En El arte de amar, una de sus obras más conocidas, cuando aborda la relación entre el narcisismo y el amor, distingue dos aspectos contrapuestos: por un lado, la orientación narcisista, en la que el sujeto experimenta como real solo lo que existe en su interior en tanto que los fenómenos externos carecen de realidad por sí mismos, experimentándoseles sólo en virtud de que sean útiles o peligrosos para uno; y por otro lado, la objetividad, capacidad que valiéndose de la razón permite ver a la gente y las cosas tal cual son, lo que hace posible distinguir esa imagen objetiva de la imagen formada por los propios deseos y temores. Aunque Fromm ejemplifica la carencia total de visión objetiva del mundo exterior con el insano (psicótico) y la persona cuando sueña, comenta empero, que “(…) todos nosotros somos más o menos insanos, o estamos más o menos dormidos; todos nosotros tenemos una visión no objetiva del mundo, que está deformada por nuestra orientación narcisista” (p. 113).

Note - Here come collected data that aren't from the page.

(** C7.  A file that parses to its end adds one edge for each
    [DT_NEEDED] entry of its dynamic sections, in the order of the
    entries, so a name listed [k] times appends the file [k] times to
    that name's requirers.  At the end of the run the requirers of every
    name are the requirers among the edges of the submitted files, in
    the order of submission, and this is the list reported for a
    missing name. *)
Theorem requirers_in_order w tr s missing_libs :
  exec w tr s -> pc_check s = MDone missing_libs ->
  (forall sofile ss idx err,
      open_rb w sofile = Ok (Ok ss) -> sections_complete ss = true ->
      edges_of w sofile = map (fun n => (n, sofile)) (dt_needed_entries ss) /\
      collect_needed w sofile (idx, err) =
        ((add_edges (edges_of w sofile) idx, err), None) /\
      forall name,
        add_edges (edges_of w sofile) idx !!! name =
        idx !!! name ++
        replicate (length (filter (fun n => n = name) (dt_needed_entries ss))) sofile) /\
  (forall name,
      lib2required_by (self s) !!! name =
      requirers_in name (flat_map (edges_of w) (submitted w))) /\
  (forall name,
      name ∈ missing_libs ->
      missing_set s !! name =
        Some (requirers_in name (flat_map (edges_of w) (submitted w))) /\
      RequiredBy name (requirers_in name (flat_map (edges_of w) (submitted w)))
        ∈ stderr s).
Proof.
  intros Hexec Hmain.
  destruct (exec_joined w tr s Hexec) as (_ & _ & _ & Hidx & Hok & _ & Herr);
    [right; eauto |].
  assert (Hall : forall name,
             lib2required_by (self s) !!! name =
             requirers_in name (flat_map (edges_of w) (submitted w))).
  { intros name. rewrite Hidx. unfold final_index. unfold final_run in *.
    rewrite (run_worker_spec _ _ _ _ Hok). simpl.
    by rewrite lookup_add_edges, lookup_total_empty. }
  split; [| split].
  - intros sofile ss idx err Hopen Hcomplete.
    assert (He : edges_of w sofile = map (fun n => (n, sofile)) (dt_needed_entries ss)).
    { unfold edges_of, needed_names. rewrite Hopen.
      by rewrite needed_of_sections_complete. }
    split; [done |]. split.
    + rewrite collect_needed_spec. f_equal.
      * f_equal. unfold warnings_of, collect_needed, ELFFile. rewrite Hopen.
        rewrite for_sections_spec, sections_complete_raise by done.
        simpl. by rewrite app_nil_r.
      * rewrite propagates_cases, Hopen. unfold parse_raises, ELFFile.
        by rewrite sections_complete_raise.
    + intros name. by rewrite lookup_add_edges, He, requirers_in_same_object.
  - done.
  - intros name Hin. rewrite <- Hall. split.
    + by eapply lookup_missing_set.
    + rewrite Herr, Hmain, elem_of_app. right. apply elem_of_report_lines.
      split; [| done].
      apply exec_inv in Hexec as [_ _ _ Hm]. rewrite Hmain in Hm.
      destruct Hm as (_ & <- & _). done.
Qed.
(** Computations of the coordinator: they may raise and may write to the
    instance. *)
Definition Run (A : Type) : Type := DagsterInstance -> result A * DagsterInstance.

Definition run_bind {A B : Type} (m : Run A) (k : A -> Run B) : Run B :=
  fun instance =>
    match m instance with
    | (Ok a, instance') => k a instance'
    | (Raise e, instance') => (Raise e, instance')
    end.

Notation "'let*' x ':=' m 'in' k" := (run_bind m (fun x => k))
  (at level 10, x name, m at level 100, k at level 200).

(** A collaborator that reads the instance and does not write to it. *)
Definition reading {A : Type} (f : DagsterInstance -> result A) : Run A :=
  fun instance => (f instance, instance).

(** The stored run of a given run id; run ids are unique in the store. *)
Definition get_run_by_id (instance : DagsterInstance) (run_id : string)
    : option PipelineRun.t :=
  find (fun run => String.eqb (PipelineRun.run_id run) run_id) (runs instance).

(** Modelled from the spec: the lineage the persist step records,
    "root_run_id/parent_run_id as provided (if a root_run_id is absent but a
    parent_run_id is present, root defaults to the parent's own root)".  A
    parent that the store does not hold gives no root. *)
Definition resolve_root_run_id (instance : DagsterInstance)
    (root_run_id parent_run_id : option string) : option string :=
  match root_run_id, parent_run_id with
  | Some root, _ => Some root
  | None, Some parent_id =>
      match get_run_by_id instance parent_id with
      | Some parent => PipelineRun.root_run_id parent
      | None => None
      end
  | None, None => None
  end.
(** ** Adding a float that is not negative *)



Lemma digits2_bounds m :
  2 ^ (Z.pos (SpecFloat.digits2_pos m) - 1) <= Z.pos m < 2 ^ Z.pos (SpecFloat.digits2_pos m).
Proof.
  induction m as [m IH|m IH|]; cbn [SpecFloat.digits2_pos].
  - rewrite Pos2Z.inj_succ, Pos2Z.inj_xI.
    replace (Z.succ (Z.pos (SpecFloat.digits2_pos m)) - 1)
      with (Z.succ (Z.pos (SpecFloat.digits2_pos m) - 1)) by lia.
    rewrite !Z.pow_succ_r by lia.
    generalize dependent (2 ^ (Z.pos (SpecFloat.digits2_pos m) - 1)).
    generalize (2 ^ Z.pos (SpecFloat.digits2_pos m)). intros; lia.
  - rewrite Pos2Z.inj_succ. change (Z.pos m~0) with (2 * Z.pos m).
    replace (Z.succ (Z.pos (SpecFloat.digits2_pos m)) - 1)
      with (Z.succ (Z.pos (SpecFloat.digits2_pos m) - 1)) by lia.
    rewrite !Z.pow_succ_r by lia.
    generalize dependent (2 ^ (Z.pos (SpecFloat.digits2_pos m) - 1)).
    generalize (2 ^ Z.pos (SpecFloat.digits2_pos m)). intros; lia.
  - simpl. lia.
Qed.

Lemma shr_1_half r : 0 <= SpecFloat.shr_m r -> SpecFloat.shr_m (SpecFloat.shr_1 r) = SpecFloat.shr_m r / 2.
Proof.
  destruct r as [m b s]. cbn [SpecFloat.shr_m]. intros H.
  rewrite <- Z.div2_div.
  destruct m as [|[p|p|]|p]; try reflexivity. lia.
Qed.

Lemma pow2_xI p : 2 ^ Z.pos p~1 = 2 * 2 ^ Z.pos p * 2 ^ Z.pos p.
Proof.
  replace (Z.pos p~1) with (1 + Z.pos p + Z.pos p) by lia.
  rewrite !Z.pow_add_r by lia. reflexivity.
Qed.

Lemma pow2_xO p : 2 ^ Z.pos p~0 = 2 ^ Z.pos p * 2 ^ Z.pos p.
Proof.
  replace (Z.pos p~0) with (Z.pos p + Z.pos p) by lia.
  rewrite !Z.pow_add_r by lia. reflexivity.
Qed.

La cuestión a resolver consiste, pues, en buscar distinguir entre la imagen que me haya hecho de una persona y su conducta como producto de la deformación narcisista, y la realidad de esa persona tal cual sea, más allá de mis intereses, necesidades y temores. Adquirir la capacidad de ser objetivo, según Fromm, implica un compromiso que debe abarcar a todas las personas con las que interactúe de tal suerte que, por ejemplo, no es válido reservar mi objetividad solo para la persona que ame y creer que no es necesaria para con el resto del mundo porque, en ese caso, la evidente contradicción desembocaría en un fracaso en ambos sentidos.
En pocas palabras, la capacidad de relacionarnos auténticamente con el otro depende de nuestra propia capacidad para superar la orientación narcisista: “(…) depende de nuestra capacidad de crecer, de desarrollar una orientación productiva en nuestra relación con el mundo y con nosotros mismos” (p. 116).

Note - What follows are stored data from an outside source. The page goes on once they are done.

(** ** Keypad layout *)

Record button_info : Type := mkButton {
  button_name : string;
  button_name_size : Z;
  button_name_colour : Z;
  button_colour : Z;
  button_x : Z;
  button_y : Z
}.

Definition col1 : Z := uint16_t (EDG_X + BUTTON_R - 1).
Definition col2 : Z := uint16_t (EDG_X + 3 * BUTTON_R + BUTTON_SPACING_X - 1).
Definition col3 : Z := uint16_t (EDG_X + 5 * BUTTON_R + 2 * BUTTON_SPACING_X - 1).
Definition row1 : Z :=
  uint16_t (Get_Display_Height - EDG_Y - 4 * BUTTON_SPACING_Y - 9 * BUTTON_R - 1).
Definition row2 : Z :=
  uint16_t (Get_Display_Height - EDG_Y - 3 * BUTTON_SPACING_Y - 7 * BUTTON_R - 1).
Definition row3 : Z :=
  uint16_t (Get_Display_Height - EDG_Y - 2 * BUTTON_SPACING_Y - 5 * BUTTON_R - 1).
Definition row4 : Z :=
  uint16_t (Get_Display_Height - EDG_Y - BUTTON_SPACING_Y - 3 * BUTTON_R - 1).
Definition row5 : Z :=
  uint16_t (Get_Display_Height - EDG_Y - BUTTON_R - 1).

Definition phone_button : list button_info :=
  [ mkButton "1" 3 BLACK CYAN col1 row1;
    mkButton "2" 3 BLACK CYAN col2 row1;
    mkButton "3" 3 BLACK CYAN col3 row1;
    mkButton "4" 3 BLACK CYAN col1 row2;
    mkButton "5" 3 BLACK CYAN col2 row2;
    mkButton "6" 3 BLACK CYAN col3 row2;
    mkButton "7" 3 BLACK CYAN col1 row3;
    mkButton "8" 3 BLACK CYAN col2 row3;
    mkButton "9" 3 BLACK CYAN col3 row3;
    mkButton "#" 3 BLACK PINK col1 row4;
    mkButton "0" 3 BLACK CYAN col2 row4;
    mkButton "*" 3 BLACK PINK col3 row4;
    mkButton "end" 2 BLACK RED col1 row5;
    mkButton "call" 2 BLACK GREEN col2 row5;
    mkButton "dele" 2 BLACK LIGHTGREY col3 row5 ].

(** [phone_button[0].button_name_size], read by the global initialisers. *)
Definition first_name_size : Z :=
  match phone_button with
  | b :: _ => button_name_size b
  | [] => 0
  end.

(** Globals that are initialised once and never assigned. *)
Definition text_y : Z := 6.
Definition text_x_add : Z := uint16_t (6 * first_name_size).
Definition text_y_add : Z := uint16_t (8 * first_name_size).

(** The globals as the static initialisers leave them. *)
Definition initial : globals := mkGlobals 10 0.

(** ** Functions of the sketch *)

Definition show_string (str : string) (px py csize fc bc : Z) (mode : bool)
  : Cmd unit :=
  call (Set_Text_Mode mode) ;;
  call (Set_Text_Size csize) ;;
  call (Set_Text_colour fc) ;;
  call (Set_Text_Back_colour bc) ;;
  call (Print_String str (int16_t px) (int16_t py)).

En El arte de amar Fromm aporta muchos ejemplos sobre cómo nos relacionamos con el otro a partir de una orientación más cercana al narcisismo o más próxima a la objetividad, pero… ¿Qué ejemplo más clarificador que el relato mismo que he compartido en este artículo? La Dra. L, ya fuera recorriendo los pasillos de la universidad en la que estudié o impartiendo su conferencia ante los asistentes del congreso, sin la investidura que la imbuía de esa aura mística potenciadora de sabiduría, vitalidad e inteligencia y que, en su momento, me hicieron aplaudirle y ovacionarla más allá de lo que ameritaba una buena conferencia finalizada de un modo poco convencional, se me apareció de pronto una versión que, probablemente, se apegaría más a la realidad que la imagen que había mantenido de ella hasta entonces (más por lo que yo mismo le había conferido que por lo que emanaba de sí).
Enderezándome en mi asiento fue entonces cuando comprendí por qué ya no llevaba pintada en su frente esa marca que en mis tiempos de estudiante universitario la caracterizaban tanto: el bindi. Hasta ese momento, que desperté de mi estado reflexivo, me percaté de lo mucho que el brazo derecho me estaba doliendo. Como pude cerré la oficina y regresé a mi casa.